==== The records ====

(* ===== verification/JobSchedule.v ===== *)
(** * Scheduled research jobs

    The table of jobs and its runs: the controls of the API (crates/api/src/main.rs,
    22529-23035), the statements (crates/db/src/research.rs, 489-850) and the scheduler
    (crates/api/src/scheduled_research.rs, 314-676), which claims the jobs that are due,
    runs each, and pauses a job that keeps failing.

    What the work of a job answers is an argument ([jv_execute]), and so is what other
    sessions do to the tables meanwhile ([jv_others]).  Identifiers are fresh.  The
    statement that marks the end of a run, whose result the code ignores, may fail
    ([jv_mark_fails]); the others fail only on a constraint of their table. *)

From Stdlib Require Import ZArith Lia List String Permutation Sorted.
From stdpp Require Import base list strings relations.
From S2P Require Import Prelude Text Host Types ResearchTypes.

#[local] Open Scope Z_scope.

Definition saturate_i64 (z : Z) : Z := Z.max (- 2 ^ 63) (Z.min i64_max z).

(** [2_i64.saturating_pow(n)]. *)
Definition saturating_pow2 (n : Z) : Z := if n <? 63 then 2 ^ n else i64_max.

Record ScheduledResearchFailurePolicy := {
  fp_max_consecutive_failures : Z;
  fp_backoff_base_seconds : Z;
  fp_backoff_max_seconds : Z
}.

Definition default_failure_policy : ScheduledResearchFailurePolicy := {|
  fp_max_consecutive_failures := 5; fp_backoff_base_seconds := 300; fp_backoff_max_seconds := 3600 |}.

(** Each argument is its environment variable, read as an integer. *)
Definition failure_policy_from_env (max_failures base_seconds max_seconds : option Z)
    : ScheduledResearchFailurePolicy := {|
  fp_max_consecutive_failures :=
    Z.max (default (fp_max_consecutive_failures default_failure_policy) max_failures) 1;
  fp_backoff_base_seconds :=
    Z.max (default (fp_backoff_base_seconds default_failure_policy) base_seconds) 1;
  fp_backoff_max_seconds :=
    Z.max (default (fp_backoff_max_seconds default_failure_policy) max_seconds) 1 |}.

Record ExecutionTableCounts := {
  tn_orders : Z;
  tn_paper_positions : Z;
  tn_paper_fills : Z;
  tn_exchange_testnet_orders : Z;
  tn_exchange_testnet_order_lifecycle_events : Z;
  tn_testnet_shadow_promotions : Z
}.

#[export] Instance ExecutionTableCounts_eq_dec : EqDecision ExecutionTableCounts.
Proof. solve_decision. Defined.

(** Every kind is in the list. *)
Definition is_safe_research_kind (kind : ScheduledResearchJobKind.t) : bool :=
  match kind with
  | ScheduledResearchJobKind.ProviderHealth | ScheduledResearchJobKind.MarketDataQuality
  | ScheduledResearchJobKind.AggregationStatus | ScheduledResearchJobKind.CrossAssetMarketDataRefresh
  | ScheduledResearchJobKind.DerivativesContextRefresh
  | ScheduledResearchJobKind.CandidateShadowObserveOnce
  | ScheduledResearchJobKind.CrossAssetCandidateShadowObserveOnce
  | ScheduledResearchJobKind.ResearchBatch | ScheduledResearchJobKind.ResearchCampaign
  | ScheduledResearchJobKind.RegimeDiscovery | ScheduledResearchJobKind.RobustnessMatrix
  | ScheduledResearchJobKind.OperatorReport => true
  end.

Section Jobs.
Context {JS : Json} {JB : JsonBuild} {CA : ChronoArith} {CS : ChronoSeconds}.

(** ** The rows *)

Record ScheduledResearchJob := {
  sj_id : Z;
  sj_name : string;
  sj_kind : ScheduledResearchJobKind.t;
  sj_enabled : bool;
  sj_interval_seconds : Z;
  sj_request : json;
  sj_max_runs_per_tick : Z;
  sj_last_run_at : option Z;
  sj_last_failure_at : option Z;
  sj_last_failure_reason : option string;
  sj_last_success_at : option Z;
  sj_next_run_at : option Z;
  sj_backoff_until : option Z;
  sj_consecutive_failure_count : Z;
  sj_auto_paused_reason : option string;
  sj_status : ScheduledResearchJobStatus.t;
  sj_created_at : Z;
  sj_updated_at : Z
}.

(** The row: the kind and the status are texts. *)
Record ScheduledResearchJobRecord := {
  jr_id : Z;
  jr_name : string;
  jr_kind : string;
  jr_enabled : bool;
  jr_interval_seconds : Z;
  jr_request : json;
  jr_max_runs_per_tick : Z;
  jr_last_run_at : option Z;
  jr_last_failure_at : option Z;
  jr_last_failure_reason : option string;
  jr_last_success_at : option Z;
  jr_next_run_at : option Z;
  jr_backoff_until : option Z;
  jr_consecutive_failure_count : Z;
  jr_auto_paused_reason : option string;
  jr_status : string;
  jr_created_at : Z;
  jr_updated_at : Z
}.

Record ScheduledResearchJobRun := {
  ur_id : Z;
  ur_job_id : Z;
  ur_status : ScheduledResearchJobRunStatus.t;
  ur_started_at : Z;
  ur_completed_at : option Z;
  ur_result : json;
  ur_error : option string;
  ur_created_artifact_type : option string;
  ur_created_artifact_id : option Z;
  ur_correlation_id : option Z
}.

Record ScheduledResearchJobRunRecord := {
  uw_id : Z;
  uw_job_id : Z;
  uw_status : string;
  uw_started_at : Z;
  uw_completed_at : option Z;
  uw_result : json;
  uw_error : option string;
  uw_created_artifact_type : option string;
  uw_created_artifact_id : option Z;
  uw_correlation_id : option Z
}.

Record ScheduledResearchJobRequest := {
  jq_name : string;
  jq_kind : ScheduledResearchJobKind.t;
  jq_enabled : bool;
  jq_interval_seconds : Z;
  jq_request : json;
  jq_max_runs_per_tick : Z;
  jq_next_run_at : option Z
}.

====
==== The records ====

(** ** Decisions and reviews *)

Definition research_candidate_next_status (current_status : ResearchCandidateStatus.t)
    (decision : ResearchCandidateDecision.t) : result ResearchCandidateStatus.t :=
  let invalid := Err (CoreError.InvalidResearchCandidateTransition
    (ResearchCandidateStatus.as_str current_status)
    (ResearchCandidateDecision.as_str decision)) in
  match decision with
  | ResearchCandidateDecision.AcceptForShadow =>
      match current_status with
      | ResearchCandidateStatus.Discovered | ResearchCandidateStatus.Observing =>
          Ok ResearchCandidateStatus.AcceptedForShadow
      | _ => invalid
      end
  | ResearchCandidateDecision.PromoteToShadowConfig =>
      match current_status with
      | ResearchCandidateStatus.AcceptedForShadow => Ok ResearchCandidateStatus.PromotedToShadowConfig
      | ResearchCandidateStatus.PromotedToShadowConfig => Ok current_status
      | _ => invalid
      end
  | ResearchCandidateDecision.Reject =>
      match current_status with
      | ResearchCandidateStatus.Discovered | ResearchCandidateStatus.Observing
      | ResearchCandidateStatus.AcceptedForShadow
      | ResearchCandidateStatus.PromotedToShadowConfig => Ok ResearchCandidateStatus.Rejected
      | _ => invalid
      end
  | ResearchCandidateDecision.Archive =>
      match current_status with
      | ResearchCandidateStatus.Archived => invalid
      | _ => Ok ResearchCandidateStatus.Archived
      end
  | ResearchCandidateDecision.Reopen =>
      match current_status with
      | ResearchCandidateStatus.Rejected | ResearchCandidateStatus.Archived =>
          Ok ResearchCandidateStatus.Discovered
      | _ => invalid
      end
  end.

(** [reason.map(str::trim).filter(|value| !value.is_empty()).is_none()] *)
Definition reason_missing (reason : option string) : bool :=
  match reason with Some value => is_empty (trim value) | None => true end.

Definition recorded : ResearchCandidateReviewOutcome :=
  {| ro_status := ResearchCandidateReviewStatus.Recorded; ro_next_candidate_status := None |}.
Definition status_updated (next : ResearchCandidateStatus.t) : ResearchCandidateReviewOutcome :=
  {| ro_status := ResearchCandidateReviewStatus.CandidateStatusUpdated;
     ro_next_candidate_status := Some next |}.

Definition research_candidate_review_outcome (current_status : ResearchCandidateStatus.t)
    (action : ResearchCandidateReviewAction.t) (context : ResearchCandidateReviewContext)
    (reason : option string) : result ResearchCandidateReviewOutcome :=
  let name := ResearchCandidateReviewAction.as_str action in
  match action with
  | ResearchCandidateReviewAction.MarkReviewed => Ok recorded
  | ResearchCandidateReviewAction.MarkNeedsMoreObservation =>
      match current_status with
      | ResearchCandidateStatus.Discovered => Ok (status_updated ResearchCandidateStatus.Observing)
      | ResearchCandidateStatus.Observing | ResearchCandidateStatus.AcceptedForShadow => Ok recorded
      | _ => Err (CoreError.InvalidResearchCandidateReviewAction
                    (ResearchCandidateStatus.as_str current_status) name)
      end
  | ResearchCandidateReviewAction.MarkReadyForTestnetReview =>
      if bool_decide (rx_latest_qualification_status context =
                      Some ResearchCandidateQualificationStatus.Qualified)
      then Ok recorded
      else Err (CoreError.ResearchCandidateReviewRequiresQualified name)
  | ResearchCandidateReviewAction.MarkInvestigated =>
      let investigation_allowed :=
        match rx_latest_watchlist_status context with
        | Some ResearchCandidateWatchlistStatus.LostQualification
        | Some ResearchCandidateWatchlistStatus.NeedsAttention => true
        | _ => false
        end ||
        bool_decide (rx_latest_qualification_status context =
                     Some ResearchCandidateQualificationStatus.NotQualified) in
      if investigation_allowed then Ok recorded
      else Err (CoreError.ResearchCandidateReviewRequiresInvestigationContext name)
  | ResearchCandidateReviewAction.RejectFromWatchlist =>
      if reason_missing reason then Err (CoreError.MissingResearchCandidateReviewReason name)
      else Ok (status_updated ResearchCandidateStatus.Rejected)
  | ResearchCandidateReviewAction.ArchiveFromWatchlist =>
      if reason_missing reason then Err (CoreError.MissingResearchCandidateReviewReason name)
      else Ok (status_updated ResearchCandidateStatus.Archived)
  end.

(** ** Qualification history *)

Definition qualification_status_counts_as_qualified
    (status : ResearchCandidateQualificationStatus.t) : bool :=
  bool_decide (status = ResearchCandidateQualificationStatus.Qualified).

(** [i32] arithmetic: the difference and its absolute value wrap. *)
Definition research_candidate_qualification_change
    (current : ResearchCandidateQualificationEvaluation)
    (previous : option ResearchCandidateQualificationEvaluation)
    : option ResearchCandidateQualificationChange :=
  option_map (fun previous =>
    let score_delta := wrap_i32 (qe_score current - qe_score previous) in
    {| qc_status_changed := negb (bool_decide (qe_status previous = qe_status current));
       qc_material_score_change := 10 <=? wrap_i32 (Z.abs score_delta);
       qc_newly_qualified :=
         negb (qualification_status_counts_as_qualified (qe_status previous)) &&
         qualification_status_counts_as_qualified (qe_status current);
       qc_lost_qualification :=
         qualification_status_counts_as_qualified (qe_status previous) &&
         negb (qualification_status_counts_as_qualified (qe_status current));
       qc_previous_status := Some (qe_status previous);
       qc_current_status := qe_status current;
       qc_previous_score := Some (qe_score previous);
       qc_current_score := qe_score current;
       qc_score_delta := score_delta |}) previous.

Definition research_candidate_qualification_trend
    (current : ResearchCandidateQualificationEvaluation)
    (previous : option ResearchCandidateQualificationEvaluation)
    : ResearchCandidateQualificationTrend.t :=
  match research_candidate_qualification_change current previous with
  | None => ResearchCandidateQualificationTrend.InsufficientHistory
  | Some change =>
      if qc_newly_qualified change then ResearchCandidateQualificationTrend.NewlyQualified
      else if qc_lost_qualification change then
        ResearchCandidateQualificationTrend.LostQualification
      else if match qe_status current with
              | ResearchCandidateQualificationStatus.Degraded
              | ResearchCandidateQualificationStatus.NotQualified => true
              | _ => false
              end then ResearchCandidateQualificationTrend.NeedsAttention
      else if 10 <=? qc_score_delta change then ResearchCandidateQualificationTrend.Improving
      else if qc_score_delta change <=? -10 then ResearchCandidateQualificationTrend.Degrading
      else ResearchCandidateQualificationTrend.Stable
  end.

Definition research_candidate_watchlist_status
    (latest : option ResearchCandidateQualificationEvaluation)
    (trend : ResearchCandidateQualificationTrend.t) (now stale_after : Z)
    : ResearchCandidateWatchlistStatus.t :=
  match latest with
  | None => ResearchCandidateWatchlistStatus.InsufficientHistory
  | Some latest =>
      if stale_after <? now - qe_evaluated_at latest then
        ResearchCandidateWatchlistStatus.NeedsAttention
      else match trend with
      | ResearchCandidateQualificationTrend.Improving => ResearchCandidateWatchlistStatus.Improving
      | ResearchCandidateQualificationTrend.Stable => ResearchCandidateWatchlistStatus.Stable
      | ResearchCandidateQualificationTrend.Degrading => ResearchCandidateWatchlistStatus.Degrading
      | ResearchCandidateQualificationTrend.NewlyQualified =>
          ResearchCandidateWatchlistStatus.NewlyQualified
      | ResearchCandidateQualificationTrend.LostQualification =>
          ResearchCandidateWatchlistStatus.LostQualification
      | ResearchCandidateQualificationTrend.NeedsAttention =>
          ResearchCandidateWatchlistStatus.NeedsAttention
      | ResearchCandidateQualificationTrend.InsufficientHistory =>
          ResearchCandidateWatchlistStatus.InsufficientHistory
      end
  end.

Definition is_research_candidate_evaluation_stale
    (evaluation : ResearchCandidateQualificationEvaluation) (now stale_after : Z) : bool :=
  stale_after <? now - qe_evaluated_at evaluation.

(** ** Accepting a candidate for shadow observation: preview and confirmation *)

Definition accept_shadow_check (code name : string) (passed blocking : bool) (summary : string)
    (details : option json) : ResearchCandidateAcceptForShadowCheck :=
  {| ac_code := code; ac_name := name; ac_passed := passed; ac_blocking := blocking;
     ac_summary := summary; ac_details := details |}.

====

§ **Exercise**: List all lines from the entries that include the word "Archived".

§ **Answer to this exercise**:
      | ResearchCandidateStatus.Archived => invalid
      | _ => Ok ResearchCandidateStatus.Archived
      | ResearchCandidateStatus.Rejected | ResearchCandidateStatus.Archived =>
      else Ok (status_updated ResearchCandidateStatus.Archived)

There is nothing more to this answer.